The beautiful thing is that they neutralized the proteins exactly in the right spot. That is, the spot they normally use to glue together and form the ‘S-wall’. The nanobodies work so well that they’re not only capable of preventing the armor to form, they can even destroy the armor when it’s already there. That means, if you take a bunch of anthrax bacteria and bombard them with these special llama nanobodies, their once mighty armor shrinks, they’re not able to grow anymore and finally die.
Scanning electron microscopy images of Bacillus anthracis. Compare the healthy bacteria (left) with bacteria damaged by the nanobodies (right). You can clearly see the shrunken armor. (Image courtesy of Antonella Fioravanti and Han Remaut, VIB-VUB Center for Structural Biology)

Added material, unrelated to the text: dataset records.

(** In a slice that is sorted by the rules of the node, every observation
    is in the slice of the bottom node that [findBottomNode] returns for
    its row. *)
Lemma findBottomNode_sorted node : forall isTop pre mid post j,
  shape isTop (length pre) (length mid) node ->
  sorted fit mid node ->
  j ∈ mid ->
  let b := findBottomNode fit (observationRow fit j) node in
  j ∈ readSlice (pre ++ mid ++ post) (observationIndices (getInfo b))
        (numObservations (getInfo b)).
Proof.
  induction node as [i m | i l IHl r IHr rule]; intros isTop pre mid post j Hshape Hsorted Hj.
  - simpl in *. destruct Hshape as (_ & -> & [Hz | ->] & _).
    + destruct mid; [by apply elem_of_nil in Hj | discriminate Hz].
    + by rewrite readSlice_middle.
  - simpl in Hshape. destruct Hshape as (Htop & Hnum & Hobs & k & Hk & Hl & Hr).
    cbn [sorted] in Hsorted. rewrite (shape_numObservations _ _ _ _ Hl) in Hsorted.
    destruct Hsorted as (Hleft & Hright & Hsl & Hsr).
    assert (Hlk : length (take k mid) = k) by (rewrite length_take; lia).
    assert (Hrk : length (drop k mid) = (length mid - k)%nat) by (rewrite length_drop; lia).
    cbn [findBottomNode].
    change (zth 0 (observationRow fit j) (variableIndex rule) >? splitIndex rule)
      with (descendsRight fit rule j).
    rewrite <- (take_drop k mid) in Hj. apply elem_of_app in Hj as [Hj | Hj].
    + rewrite (Hleft j Hj).
      rewrite <- (take_drop k mid), <- app_assoc.
      apply (IHl false pre (take k mid) (drop k mid ++ post) j); [by rewrite Hlk|done|done].
    + rewrite (Hright j Hj).
      rewrite <- (take_drop k mid) at 1.
      replace (pre ++ (take k mid ++ drop k mid) ++ post)
        with ((pre ++ take k mid) ++ drop k mid ++ post) by (by rewrite <- !app_assoc).
      apply (IHr false (pre ++ take k mid) (drop k mid) post j);
        [by rewrite length_app, Hlk, Hrk|done|done].
Qed.

End SortedOperations.

(** The scalar loop puts the entries at most the cut before the others. *)
Lemma scalarPartition_separates : partitionSeparates scalarPartition.
Proof.
  intros x cut indices Hne. split.
  - exact (scalar_partitionIndices_spec x cut indices Hne).
  - exact (scalar_partitionRange_spec x cut indices Hne).
Qed.

(** X1. In a tree built from a new tree by splits, whose rules are over
    predictors, and orphanChildren calls, with a partitioner that puts the
    observations whose code is at most the split index before the others:
    [findBottomNode], handed the row of a training observation, returns the
    bottom node whose slice holds the observation. *)
Theorem findBottomNode_finds_owner {S : MiscStats} {P : MiscPartition}
    (fit : BARTFit) (numPredictors : nat) (indices : list nat) (ops : list TreeOp) :
  partitionSeparates P ->
  indices ≡ₚ seq 0 (length indices) ->
  Forall (opRuleValid fit) ops ->
  let t := applyOps fit ops (Tree_new indices numPredictors) in
  forall j, (j < length indices)%nat ->
    let b := findBottomNode fit (observationRow fit j) (top t) in
    j ∈ readSlice (treeIndices t) (observationIndices (getInfo b))
          (numObservations (getInfo b)).
Proof.
  intros separates Hperm Hops. cbv zeta.
  pose proof (applyOps_sorted separates fit (length indices) ops _ Hops
                (Tree_new_sorted fit indices numPredictors Hperm))
    as ([Hp Hs] & Ho & _).
  generalize dependent (applyOps fit ops (Tree_new indices numPredictors)).
  intros t Hp Hs Ho j Hj.
  assert (Hlen : length (treeIndices t) = length indices)
    by (by rewrite (Permutation_length Hp), length_seq).
  assert (Hin : j ∈ treeIndices t) by (rewrite Hp; apply elem_of_seq; lia).
  pose proof (findBottomNode_sorted fit (top t) true [] (treeIndices t) [] j) as H.
  rewrite app_nil_r in H. apply H; [by rewrite Hlen|done|done].
Qed.

Lemma findBottomNode_finds_owner_witness :
  let t := applyOps (S := sequentialStats) (P := scalarPartition) fit_ordinal5 ops_example
             (Tree_new (S := sequentialStats) [4; 3; 2; 1; 0]%nat 1) in
  let b := findBottomNode fit_ordinal5 (observationRow fit_ordinal5 3) (top t) in
  3%nat ∈ readSlice (treeIndices t) (observationIndices (getInfo b))
            (numObservations (getInfo b)).
Proof.
  apply (findBottomNode_finds_owner (S := sequentialStats) (P := scalarPartition)
           fit_ordinal5 1 [4; 3; 2; 1; 0]%nat ops_example).
  - exact scalarPartition_separates.
  - simpl. symmetry. apply (Permutation_rev [0; 1; 2; 3; 4]%nat).
  - unfold ops_example. repeat constructor; simpl; lia.
  - simpl. lia.
Defined.

(** ** split, orphanChildren and the flags of the variables *)

Section SplitChildren.

Context {S : MiscStats} {P : MiscPartition}.
Variable fit : BARTFit.

(** The flags of a child that [split] creates. *)
Lemma splitChildren_flags node newRule el er :
  exists il ml ir mr,
    splitChildren fit node newRule el er
    = Parent (getInfo node) (Bottom il ml) (Bottom ir mr) newRule /\
    let flags := take (numPredictors (data fit)) (variablesAvailableForSplit (getInfo node)) in
    variablesAvailableForSplit il
    = (if el then <[Z.to_nat (variableIndex newRule) := false]> flags else flags) /\
    variablesAvailableForSplit ir
    = (if er then <[Z.to_nat (variableIndex newRule) := false]> flags else flags).
Proof. unfold splitChildren. destruct el, er; by eexists _, _, _, _. Qed.

Lemma repartitions_split (f : Node -> list nat -> Node * list nat) node newRule el er indices :
  repartitions fit f ->
  exists il ml ir mr,
    (f (splitChildren fit node newRule el er) indices).1
    = Parent (getInfo node) (Bottom il ml) (Bottom ir mr) newRule /\
    let flags := take (numPredictors (data fit)) (variablesAvailableForSplit (getInfo node)) in
    parentIsNull il = false /\ parentIsNull ir = false /\
    variablesAvailableForSplit il
    = (if el then <[Z.to_nat (variableIndex newRule) := false]> flags else flags) /\
    variablesAvailableForSplit ir
    = (if er then <[Z.to_nat (variableIndex newRule) := false]> flags else flags).
Proof.
  intros Hf.
  destruct (splitChildren_ready fit node newRule el er) as (Hinfo & _ & Hsize).
  destruct (repartitions_keeps fit f 3 Hf (splitChildren fit node newRule el er) indices)
    as [Hi Hw]; [lia|].
  destruct (splitChildren_flags node newRule el er) as (il & ml & ir & mr & Heq & Hl & Hr).
  assert (Htl : parentIsNull il = false /\ parentIsNull ir = false).
  { unfold splitChildren in Heq. destruct el, er; by injection Heq as <- <- <- <-. }
  rewrite Heq in Hw, Hi |- *. cbn [getInfo] in Hi.
  destruct (f (Parent (getInfo node) (Bottom il ml) (Bottom ir mr) newRule) indices).1
    as [i' m' | i' l' r' rule']; [discriminate Hw|].
  cbn [getInfo] in Hi. subst i'. simpl in Hw.
  destruct l' as [il' ml' | ? ? ? ?]; [|discriminate Hw].
  destruct r' as [ir' mr' | ? ? ? ?]; [|discriminate Hw].
  simpl in Hw. injection Hw as Hil1 Hil2 Hil3 Hir1 Hir2 Hir3 ->.
  exists il', ml', ir', mr'. split; [done|]. cbv zeta.
  rewrite Hil1, Hir1, Hil3, Hir3. tauto.
Qed.

End SplitChildren.

(** X4. A [split] that is handed a rule over a predictor returns, in both
    variants, and makes the node, whatever was below it, the parent of two
    bottom nodes under that rule.  The node keeps its observations, its
    flags and its enumeration index; each child has the flags of the node,
    but for the variable of the rule when the caller says that its splits
    are exhausted on that side.  [orphanChildren], called next, makes the
    node a bottom node again, with the observations and the flags it had
    before the split. *)
Theorem split_then_orphanChildren {S : MiscStats} {P : MiscPartition} (fit : BARTFit)
    (chainNum : nat) (newRule : Rule) (y : list double)
    (exhaustedLeftSplits exhaustedRightSplits : bool)
    (node : Node) (indices : list nat) :
  0 <= variableIndex newRule < Z.of_nat (numPredictors (data fit)) ->
  length (variablesAvailableForSplit (getInfo node)) = numPredictors (data fit) ->
  forall st,
    st = split fit chainNum newRule y exhaustedLeftSplits exhaustedRightSplits (node, indices)
    \/ st = split_nostats fit newRule exhaustedLeftSplits exhaustedRightSplits (node, indices) ->
    let flags := variablesAvailableForSplit (getInfo node) in
    let v := Z.to_nat (variableIndex newRule) in
    st.1 = Returned /\
    exists il ml ir mr,
      st.2.1 = Parent (getInfo node) (Bottom il ml) (Bottom ir mr) newRule /\
      variablesAvailableForSplit il
      = (if exhaustedLeftSplits then <[v := false]> flags else flags) /\
      variablesAvailableForSplit ir
      = (if exhaustedRightSplits then <[v := false]> flags else flags) /\
      exists m, orphanChildren st.2.1 = Some (Bottom (getInfo node) m).
Proof.
  intros Hv Hlen st Hst. cbv zeta.
  assert (Hflags : take (numPredictors (data fit)) (variablesAvailableForSplit (getInfo node))
                   = variablesAvailableForSplit (getInfo node))
    by (apply take_ge; lia).
  assert (Hany : forall f, repartitions fit f ->
    exists il ml ir mr,
      (f (splitChildren fit node newRule exhaustedLeftSplits exhaustedRightSplits) indices).1
      = Parent (getInfo node) (Bottom il ml) (Bottom ir mr) newRule /\
      variablesAvailableForSplit il
      = (if exhaustedLeftSplits
         then <[Z.to_nat (variableIndex newRule) := false]>
                (variablesAvailableForSplit (getInfo node))
         else variablesAvailableForSplit (getInfo node)) /\
      variablesAvailableForSplit ir
      = (if exhaustedRightSplits
         then <[Z.to_nat (variableIndex newRule) := false]>
                (variablesAvailableForSplit (getInfo node))
         else variablesAvailableForSplit (getInfo node)) /\
      exists m,
        orphanChildren
          (f (splitChildren fit node newRule exhaustedLeftSplits exhaustedRightSplits)
             indices).1
        = Some (Bottom (getInfo node) m)).
  { intros f Hf.
    destruct (repartitions_split fit f node newRule exhaustedLeftSplits exhaustedRightSplits
                indices Hf) as (il & ml & ir & mr & -> & _ & _ & Hl & Hr).
    rewrite Hflags in Hl, Hr. exists il, ml, ir, mr.
    split; [done|]. split; [done|]. split; [done|]. by eexists. }
  unfold split, split_nostats in Hst.
  destruct (Z.ltb_spec (variableIndex newRule) 0) as [|_]; [lia|].
  destruct Hst as [-> | ->]; cbn [fst snd]; (split; [done|]).
  - apply Hany, addObservationsToChildren_repartitions.
  - apply Hany, addObservationsToChildren_nostats_repartitions.
Qed.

Antonella succeeded to do this, not only with bacteria in the lab (in vitro), but during animal infection (in vivo) as well.
Mission accomplished. Armor destroyed. Anthrax slayed.
That’s where Antonella’s heroic science story ends for now, or even better, begins. After her publication in Nature Microbiology (FYI, check out her blog over there), she’s now reaching for the stars. She’s working on turning her initial success into a real therapy for anthrax, and she is already looking out for the next unwelcome bacteria to slay. Wtnschp wishes her all the best.
profile picture by Piotr Kolata
Dr. Antonella Fioravanti is a European scientist that obtained her master’s degree in Medical Biotechnology at the University of Florence (Italy) in 2010. She then joined the Laboratory of Comparative systems biology of signal transduction (Dr. Biondi, Lille CNRS-France) where in 2014 she obtained her PhD in Cellular and Molecular aspects of biology, performing breakthrough work on the role of epigenetic regulatory mechanisms in bacterial asymmetrical cell division. Since October 2014 she joined the Structural and Molecular Microbiology group at VIB – Vrije Universiteit Brussel, headed by Professor Han Remaut. Here she had the opportunity to take over and lead the S-layer research project, with the aim of filling the gap in the structural and functional understanding of the bacterial Surface layers (S-layers) in the highly pathogenic bacterium Bacillus anthracis.
She currently spearheads the development of anti-layer assembly inhibitors as promising new tools to fight anthrax and other diseases caused by S-layer carrying pathogens.